Output, without alteration, the first line of the entries and each line after it, stopping with the line that contains "intros Hparent. unfold".

(RAW DATA)

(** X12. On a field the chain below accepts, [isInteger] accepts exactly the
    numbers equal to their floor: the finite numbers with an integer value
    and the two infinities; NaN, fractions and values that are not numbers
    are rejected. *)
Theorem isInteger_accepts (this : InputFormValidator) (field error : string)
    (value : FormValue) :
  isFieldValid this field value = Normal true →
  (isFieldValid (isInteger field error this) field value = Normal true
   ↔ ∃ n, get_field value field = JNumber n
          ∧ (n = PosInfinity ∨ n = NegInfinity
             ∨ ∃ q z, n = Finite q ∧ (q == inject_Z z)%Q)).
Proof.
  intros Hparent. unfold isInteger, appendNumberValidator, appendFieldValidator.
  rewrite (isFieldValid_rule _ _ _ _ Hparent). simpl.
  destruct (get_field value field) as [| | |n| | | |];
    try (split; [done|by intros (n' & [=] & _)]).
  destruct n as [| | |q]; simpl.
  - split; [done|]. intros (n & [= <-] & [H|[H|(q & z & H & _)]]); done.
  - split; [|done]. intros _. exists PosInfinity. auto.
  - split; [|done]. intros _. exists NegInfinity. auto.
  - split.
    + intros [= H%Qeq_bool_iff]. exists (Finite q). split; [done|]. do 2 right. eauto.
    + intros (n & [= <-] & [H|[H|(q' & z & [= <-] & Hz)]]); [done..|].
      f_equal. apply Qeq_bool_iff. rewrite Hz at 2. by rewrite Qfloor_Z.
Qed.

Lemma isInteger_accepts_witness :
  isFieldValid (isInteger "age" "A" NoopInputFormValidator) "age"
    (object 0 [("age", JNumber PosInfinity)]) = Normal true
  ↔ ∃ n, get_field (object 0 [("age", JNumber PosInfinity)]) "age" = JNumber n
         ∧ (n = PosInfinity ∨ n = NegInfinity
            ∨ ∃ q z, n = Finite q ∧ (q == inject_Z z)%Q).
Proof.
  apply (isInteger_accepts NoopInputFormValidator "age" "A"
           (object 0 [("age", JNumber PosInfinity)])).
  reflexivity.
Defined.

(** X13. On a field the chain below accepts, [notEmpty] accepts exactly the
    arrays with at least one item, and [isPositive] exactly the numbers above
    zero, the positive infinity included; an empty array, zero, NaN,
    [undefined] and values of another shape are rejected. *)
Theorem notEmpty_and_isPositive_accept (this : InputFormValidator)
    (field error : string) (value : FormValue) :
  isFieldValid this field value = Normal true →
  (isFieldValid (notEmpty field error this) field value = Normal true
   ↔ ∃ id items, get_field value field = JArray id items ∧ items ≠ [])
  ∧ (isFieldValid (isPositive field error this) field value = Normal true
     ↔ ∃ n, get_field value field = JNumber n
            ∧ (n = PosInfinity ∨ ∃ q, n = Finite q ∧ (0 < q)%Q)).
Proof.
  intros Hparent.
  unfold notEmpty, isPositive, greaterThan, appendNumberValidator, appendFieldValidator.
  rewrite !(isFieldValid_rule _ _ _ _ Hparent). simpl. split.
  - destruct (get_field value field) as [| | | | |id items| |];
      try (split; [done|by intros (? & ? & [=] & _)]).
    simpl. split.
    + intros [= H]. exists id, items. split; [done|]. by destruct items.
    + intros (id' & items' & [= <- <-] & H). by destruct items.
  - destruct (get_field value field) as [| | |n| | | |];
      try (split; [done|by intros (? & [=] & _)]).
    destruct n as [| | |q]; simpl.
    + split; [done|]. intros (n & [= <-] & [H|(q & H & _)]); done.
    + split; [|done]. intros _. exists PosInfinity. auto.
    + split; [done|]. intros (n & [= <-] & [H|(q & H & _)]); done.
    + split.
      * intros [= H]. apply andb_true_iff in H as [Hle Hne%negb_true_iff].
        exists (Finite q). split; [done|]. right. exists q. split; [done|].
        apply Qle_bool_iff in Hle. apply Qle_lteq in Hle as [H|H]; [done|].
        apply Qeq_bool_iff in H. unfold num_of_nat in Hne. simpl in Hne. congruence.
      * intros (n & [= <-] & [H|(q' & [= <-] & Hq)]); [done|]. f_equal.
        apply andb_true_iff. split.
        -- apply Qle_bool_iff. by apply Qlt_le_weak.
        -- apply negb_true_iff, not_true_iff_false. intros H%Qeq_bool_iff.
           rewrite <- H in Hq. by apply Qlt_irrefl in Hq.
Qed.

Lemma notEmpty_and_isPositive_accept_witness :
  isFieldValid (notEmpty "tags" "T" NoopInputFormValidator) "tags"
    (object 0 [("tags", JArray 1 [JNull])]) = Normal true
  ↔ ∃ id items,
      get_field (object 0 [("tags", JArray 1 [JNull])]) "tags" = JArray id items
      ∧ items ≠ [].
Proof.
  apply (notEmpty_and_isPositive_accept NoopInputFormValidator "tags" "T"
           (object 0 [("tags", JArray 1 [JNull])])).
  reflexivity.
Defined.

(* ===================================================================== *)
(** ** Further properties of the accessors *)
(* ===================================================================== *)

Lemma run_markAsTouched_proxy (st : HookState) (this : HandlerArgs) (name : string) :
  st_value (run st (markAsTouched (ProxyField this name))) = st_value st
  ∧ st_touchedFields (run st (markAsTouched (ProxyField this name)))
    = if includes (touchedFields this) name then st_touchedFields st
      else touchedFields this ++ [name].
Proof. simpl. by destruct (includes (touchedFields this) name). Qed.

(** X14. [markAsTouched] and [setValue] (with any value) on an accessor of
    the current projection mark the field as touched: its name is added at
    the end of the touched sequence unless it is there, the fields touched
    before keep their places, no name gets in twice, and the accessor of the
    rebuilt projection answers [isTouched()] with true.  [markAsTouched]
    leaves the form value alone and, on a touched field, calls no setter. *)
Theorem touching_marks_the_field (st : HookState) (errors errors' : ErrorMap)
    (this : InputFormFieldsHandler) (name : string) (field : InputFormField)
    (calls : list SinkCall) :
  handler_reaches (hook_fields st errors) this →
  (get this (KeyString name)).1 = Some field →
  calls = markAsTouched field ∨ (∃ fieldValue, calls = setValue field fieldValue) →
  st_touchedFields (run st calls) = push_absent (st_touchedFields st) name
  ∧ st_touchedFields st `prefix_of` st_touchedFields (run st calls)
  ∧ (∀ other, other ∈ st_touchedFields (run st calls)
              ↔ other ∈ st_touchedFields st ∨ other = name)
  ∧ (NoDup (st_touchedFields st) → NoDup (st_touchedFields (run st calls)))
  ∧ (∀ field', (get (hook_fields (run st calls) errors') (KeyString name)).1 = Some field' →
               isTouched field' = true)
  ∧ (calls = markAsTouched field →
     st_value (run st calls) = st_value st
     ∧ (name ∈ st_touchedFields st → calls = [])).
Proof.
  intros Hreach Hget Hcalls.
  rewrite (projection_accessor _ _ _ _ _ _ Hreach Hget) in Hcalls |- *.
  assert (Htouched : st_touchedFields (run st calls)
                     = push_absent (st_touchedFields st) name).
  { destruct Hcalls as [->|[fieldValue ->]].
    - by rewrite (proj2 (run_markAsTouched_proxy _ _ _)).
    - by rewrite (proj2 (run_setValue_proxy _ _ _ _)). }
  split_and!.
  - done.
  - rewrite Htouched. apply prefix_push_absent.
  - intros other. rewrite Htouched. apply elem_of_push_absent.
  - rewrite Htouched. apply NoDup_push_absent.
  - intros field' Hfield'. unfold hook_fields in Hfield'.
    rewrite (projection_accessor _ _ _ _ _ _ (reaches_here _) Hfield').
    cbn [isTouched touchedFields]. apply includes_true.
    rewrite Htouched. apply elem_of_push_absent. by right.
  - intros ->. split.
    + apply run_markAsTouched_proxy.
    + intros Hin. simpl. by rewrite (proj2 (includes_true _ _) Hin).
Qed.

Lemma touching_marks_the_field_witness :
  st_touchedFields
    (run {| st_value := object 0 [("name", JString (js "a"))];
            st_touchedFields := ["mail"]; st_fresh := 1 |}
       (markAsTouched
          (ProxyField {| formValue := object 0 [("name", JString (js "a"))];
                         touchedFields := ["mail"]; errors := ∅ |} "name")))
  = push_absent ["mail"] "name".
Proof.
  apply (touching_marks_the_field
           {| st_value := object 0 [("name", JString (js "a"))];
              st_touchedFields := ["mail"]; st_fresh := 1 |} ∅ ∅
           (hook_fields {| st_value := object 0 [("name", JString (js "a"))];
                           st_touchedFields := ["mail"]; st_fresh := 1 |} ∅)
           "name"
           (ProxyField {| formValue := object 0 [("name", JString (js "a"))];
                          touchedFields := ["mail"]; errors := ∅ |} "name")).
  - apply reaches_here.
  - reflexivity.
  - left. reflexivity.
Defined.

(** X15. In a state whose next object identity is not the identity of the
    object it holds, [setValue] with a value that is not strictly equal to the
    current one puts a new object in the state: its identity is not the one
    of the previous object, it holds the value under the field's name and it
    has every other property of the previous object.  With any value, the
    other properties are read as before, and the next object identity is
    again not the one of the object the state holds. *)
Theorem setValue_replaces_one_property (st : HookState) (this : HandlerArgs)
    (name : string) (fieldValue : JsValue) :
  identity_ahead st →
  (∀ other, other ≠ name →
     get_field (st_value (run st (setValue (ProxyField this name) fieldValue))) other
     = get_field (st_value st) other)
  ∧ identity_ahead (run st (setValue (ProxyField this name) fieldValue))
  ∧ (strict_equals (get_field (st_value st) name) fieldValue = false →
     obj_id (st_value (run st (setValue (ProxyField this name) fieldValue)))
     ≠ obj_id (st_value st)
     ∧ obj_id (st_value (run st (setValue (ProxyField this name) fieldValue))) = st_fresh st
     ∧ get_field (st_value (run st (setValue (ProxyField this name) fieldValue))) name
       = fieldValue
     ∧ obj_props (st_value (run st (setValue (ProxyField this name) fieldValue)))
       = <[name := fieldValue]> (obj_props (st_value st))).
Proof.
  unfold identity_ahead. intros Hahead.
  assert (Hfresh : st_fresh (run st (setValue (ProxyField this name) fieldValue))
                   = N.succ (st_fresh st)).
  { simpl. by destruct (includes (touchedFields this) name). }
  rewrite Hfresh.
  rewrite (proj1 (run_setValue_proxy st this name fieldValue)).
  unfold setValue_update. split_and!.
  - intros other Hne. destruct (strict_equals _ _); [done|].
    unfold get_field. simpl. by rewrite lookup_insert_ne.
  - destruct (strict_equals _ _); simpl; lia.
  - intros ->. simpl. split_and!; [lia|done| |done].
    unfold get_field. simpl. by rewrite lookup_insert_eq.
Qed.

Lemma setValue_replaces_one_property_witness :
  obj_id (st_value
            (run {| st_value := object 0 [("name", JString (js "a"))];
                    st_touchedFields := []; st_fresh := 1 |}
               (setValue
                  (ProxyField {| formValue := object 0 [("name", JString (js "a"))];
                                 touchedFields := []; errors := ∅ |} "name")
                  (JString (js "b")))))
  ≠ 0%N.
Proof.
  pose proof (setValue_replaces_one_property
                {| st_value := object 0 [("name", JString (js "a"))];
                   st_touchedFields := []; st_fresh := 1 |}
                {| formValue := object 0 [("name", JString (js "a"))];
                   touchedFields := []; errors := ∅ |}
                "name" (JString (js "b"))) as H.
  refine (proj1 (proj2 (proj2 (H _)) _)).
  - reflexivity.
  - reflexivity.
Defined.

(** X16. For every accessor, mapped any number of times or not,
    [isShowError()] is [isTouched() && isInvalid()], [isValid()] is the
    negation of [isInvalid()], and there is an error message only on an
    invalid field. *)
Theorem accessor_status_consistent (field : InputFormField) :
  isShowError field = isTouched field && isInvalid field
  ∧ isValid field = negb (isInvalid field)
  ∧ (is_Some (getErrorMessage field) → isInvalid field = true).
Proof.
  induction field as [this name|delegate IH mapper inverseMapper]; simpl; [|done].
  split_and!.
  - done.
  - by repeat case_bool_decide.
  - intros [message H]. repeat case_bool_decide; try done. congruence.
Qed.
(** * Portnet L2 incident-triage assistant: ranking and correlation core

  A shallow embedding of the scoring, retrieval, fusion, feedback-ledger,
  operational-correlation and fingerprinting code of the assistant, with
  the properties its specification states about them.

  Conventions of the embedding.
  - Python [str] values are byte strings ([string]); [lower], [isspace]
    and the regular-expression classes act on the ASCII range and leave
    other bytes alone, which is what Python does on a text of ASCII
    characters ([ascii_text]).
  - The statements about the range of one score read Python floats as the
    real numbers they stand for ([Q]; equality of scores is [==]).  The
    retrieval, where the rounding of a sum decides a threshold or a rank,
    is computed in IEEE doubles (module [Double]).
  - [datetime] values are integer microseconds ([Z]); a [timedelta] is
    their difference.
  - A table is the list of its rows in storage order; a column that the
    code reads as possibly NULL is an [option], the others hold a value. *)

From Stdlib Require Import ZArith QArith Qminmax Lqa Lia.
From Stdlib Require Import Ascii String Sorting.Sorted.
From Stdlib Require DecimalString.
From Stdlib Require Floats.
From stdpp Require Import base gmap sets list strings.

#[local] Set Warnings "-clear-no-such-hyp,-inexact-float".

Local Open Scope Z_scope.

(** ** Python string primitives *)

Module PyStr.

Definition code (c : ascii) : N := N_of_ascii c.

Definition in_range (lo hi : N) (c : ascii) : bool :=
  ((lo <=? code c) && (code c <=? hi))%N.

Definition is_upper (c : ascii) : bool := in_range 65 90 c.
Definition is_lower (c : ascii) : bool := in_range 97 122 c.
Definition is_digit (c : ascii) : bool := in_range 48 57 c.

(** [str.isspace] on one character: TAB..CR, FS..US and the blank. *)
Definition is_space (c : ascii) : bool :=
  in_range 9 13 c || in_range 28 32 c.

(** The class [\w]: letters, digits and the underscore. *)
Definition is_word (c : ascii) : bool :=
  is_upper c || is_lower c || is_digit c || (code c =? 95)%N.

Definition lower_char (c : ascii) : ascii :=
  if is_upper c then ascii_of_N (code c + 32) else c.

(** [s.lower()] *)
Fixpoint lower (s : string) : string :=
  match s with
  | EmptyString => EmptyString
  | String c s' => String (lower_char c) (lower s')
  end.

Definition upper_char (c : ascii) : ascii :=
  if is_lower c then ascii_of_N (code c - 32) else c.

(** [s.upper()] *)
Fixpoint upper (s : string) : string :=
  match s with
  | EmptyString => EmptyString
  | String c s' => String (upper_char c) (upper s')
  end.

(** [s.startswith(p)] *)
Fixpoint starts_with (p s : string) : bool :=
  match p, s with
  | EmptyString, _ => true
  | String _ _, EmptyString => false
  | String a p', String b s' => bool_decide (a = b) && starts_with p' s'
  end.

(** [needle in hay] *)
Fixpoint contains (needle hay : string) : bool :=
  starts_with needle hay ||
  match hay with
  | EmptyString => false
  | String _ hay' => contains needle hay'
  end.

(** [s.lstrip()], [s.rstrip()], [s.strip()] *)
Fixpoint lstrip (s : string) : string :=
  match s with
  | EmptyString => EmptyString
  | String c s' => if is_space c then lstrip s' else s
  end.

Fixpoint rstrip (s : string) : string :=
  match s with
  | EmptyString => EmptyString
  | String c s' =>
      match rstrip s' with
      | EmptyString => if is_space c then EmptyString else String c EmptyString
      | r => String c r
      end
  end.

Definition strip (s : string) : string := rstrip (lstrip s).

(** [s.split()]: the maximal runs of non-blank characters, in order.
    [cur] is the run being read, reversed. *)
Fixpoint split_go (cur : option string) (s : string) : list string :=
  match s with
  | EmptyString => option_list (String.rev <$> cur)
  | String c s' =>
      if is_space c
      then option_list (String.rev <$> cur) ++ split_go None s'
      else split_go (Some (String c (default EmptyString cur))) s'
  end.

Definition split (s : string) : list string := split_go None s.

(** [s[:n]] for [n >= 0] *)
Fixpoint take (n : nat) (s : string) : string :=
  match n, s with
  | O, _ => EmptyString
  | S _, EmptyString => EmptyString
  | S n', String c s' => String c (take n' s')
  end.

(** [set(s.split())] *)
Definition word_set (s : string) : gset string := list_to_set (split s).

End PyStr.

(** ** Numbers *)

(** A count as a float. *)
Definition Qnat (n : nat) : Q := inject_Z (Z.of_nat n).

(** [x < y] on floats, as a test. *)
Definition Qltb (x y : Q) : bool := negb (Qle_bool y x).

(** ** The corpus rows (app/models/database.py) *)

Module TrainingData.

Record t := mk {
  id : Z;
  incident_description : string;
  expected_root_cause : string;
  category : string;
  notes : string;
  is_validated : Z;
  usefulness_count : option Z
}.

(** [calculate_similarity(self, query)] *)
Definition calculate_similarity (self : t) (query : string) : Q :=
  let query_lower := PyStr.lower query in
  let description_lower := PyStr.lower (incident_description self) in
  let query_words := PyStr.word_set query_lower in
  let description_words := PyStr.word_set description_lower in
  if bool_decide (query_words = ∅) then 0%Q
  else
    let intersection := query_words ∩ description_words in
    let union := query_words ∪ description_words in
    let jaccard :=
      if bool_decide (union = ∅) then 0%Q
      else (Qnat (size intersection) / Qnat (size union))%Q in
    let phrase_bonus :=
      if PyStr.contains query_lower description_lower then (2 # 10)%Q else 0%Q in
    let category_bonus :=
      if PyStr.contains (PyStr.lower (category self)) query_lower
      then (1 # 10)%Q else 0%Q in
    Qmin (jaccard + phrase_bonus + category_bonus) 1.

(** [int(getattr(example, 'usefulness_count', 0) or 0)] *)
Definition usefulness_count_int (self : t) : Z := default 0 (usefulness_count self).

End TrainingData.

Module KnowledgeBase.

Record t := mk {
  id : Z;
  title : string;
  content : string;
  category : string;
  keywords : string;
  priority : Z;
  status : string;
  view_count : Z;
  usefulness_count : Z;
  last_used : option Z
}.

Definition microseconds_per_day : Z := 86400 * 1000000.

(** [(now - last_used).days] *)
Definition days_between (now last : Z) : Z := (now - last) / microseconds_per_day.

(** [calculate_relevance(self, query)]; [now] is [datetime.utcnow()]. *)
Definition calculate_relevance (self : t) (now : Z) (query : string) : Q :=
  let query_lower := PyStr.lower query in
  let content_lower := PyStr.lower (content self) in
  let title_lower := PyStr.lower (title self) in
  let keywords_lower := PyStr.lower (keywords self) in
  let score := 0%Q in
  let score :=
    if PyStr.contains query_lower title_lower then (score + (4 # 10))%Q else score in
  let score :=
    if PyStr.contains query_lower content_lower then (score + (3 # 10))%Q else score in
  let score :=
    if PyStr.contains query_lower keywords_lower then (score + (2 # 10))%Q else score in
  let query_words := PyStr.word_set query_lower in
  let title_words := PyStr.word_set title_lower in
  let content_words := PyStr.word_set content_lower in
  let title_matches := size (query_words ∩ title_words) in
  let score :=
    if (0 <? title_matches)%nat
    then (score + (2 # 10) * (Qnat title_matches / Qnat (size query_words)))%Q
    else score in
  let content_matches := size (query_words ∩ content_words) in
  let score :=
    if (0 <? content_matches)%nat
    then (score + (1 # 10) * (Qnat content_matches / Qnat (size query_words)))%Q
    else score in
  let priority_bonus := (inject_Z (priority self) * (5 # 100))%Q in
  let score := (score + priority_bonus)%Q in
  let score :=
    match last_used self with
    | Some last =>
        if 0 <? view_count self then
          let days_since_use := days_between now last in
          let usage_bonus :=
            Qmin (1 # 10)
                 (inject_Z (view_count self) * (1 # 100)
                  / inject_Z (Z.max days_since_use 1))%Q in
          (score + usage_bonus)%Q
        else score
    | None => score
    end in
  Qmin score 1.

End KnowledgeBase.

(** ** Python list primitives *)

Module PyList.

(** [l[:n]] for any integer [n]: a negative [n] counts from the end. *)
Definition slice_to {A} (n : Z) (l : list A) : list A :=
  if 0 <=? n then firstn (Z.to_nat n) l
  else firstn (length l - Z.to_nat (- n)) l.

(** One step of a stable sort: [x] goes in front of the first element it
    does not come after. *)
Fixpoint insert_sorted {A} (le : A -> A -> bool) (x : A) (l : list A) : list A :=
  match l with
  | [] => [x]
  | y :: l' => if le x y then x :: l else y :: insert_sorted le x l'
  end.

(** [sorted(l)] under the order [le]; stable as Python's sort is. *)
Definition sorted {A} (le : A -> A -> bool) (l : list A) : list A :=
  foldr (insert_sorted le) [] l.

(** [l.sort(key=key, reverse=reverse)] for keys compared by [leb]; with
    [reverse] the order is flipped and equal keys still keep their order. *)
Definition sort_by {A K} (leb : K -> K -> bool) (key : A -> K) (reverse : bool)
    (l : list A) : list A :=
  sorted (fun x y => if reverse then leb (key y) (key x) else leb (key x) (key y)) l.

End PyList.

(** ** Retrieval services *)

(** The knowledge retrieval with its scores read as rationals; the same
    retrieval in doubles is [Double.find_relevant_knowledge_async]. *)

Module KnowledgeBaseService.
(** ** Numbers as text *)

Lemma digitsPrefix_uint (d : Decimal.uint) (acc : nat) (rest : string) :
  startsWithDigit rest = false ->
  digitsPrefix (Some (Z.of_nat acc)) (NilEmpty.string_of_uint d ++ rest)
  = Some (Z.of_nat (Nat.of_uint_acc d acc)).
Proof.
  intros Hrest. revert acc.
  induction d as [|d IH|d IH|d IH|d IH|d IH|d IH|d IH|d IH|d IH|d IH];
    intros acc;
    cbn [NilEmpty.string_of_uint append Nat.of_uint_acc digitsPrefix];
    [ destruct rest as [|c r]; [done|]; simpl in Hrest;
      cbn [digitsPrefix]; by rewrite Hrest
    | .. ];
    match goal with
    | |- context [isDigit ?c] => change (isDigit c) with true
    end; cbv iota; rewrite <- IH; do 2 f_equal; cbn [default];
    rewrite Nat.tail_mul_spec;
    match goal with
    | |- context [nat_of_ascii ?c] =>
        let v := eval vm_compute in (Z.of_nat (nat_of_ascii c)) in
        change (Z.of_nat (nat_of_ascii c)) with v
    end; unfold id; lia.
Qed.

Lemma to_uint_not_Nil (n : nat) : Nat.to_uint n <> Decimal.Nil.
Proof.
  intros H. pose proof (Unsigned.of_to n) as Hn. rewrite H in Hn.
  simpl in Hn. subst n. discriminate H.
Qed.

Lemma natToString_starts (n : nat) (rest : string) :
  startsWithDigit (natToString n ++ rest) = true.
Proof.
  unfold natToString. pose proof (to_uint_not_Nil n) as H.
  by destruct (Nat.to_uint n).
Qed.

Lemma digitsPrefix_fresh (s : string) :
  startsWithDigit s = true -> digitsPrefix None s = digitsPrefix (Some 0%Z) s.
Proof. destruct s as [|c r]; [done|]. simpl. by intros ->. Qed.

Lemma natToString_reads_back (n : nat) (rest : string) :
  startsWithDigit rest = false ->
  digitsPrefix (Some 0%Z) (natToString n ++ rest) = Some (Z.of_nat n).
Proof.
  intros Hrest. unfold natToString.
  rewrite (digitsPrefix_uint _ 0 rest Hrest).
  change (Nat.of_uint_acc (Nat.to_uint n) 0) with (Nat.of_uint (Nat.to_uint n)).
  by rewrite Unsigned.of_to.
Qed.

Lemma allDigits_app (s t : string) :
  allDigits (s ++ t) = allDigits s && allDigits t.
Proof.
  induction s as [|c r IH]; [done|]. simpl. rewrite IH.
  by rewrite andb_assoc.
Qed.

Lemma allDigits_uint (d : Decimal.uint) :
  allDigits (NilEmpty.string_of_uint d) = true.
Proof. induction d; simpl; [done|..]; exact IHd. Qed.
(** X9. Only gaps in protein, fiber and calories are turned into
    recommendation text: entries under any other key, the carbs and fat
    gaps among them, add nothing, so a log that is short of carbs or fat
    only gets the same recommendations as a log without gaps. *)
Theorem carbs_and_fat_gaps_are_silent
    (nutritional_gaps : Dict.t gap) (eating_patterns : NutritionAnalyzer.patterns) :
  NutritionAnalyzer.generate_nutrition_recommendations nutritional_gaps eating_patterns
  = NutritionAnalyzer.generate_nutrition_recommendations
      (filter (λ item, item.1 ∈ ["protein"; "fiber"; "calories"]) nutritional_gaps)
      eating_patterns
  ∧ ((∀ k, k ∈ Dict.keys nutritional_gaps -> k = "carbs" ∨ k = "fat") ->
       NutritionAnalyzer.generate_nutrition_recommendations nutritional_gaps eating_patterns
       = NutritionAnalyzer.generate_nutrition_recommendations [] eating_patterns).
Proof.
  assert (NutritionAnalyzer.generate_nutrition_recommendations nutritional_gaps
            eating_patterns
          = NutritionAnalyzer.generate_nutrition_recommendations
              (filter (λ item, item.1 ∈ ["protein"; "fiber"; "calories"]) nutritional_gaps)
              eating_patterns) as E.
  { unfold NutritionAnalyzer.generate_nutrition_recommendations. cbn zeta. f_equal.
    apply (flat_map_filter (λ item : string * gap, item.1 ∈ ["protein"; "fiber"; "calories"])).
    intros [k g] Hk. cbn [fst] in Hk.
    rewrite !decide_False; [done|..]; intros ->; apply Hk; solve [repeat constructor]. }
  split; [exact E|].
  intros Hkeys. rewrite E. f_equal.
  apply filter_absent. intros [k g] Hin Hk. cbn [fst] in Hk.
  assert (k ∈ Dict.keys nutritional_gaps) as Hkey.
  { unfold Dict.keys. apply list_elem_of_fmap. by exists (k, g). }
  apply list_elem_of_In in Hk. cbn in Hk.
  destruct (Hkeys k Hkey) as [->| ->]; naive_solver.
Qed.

(End RAW DATA)

[REPLY TO THE EXERCISE]:
(** X12. On a field the chain below accepts, [isInteger] accepts exactly the
    numbers equal to their floor: the finite numbers with an integer value
    and the two infinities; NaN, fractions and values that are not numbers
    are rejected. *)
Theorem isInteger_accepts (this : InputFormValidator) (field error : string)
    (value : FormValue) :
  isFieldValid this field value = Normal true →
  (isFieldValid (isInteger field error this) field value = Normal true
   ↔ ∃ n, get_field value field = JNumber n
          ∧ (n = PosInfinity ∨ n = NegInfinity
             ∨ ∃ q z, n = Finite q ∧ (q == inject_Z z)%Q)).
Proof.
  intros Hparent. unfold isInteger, appendNumberValidator, appendFieldValidator.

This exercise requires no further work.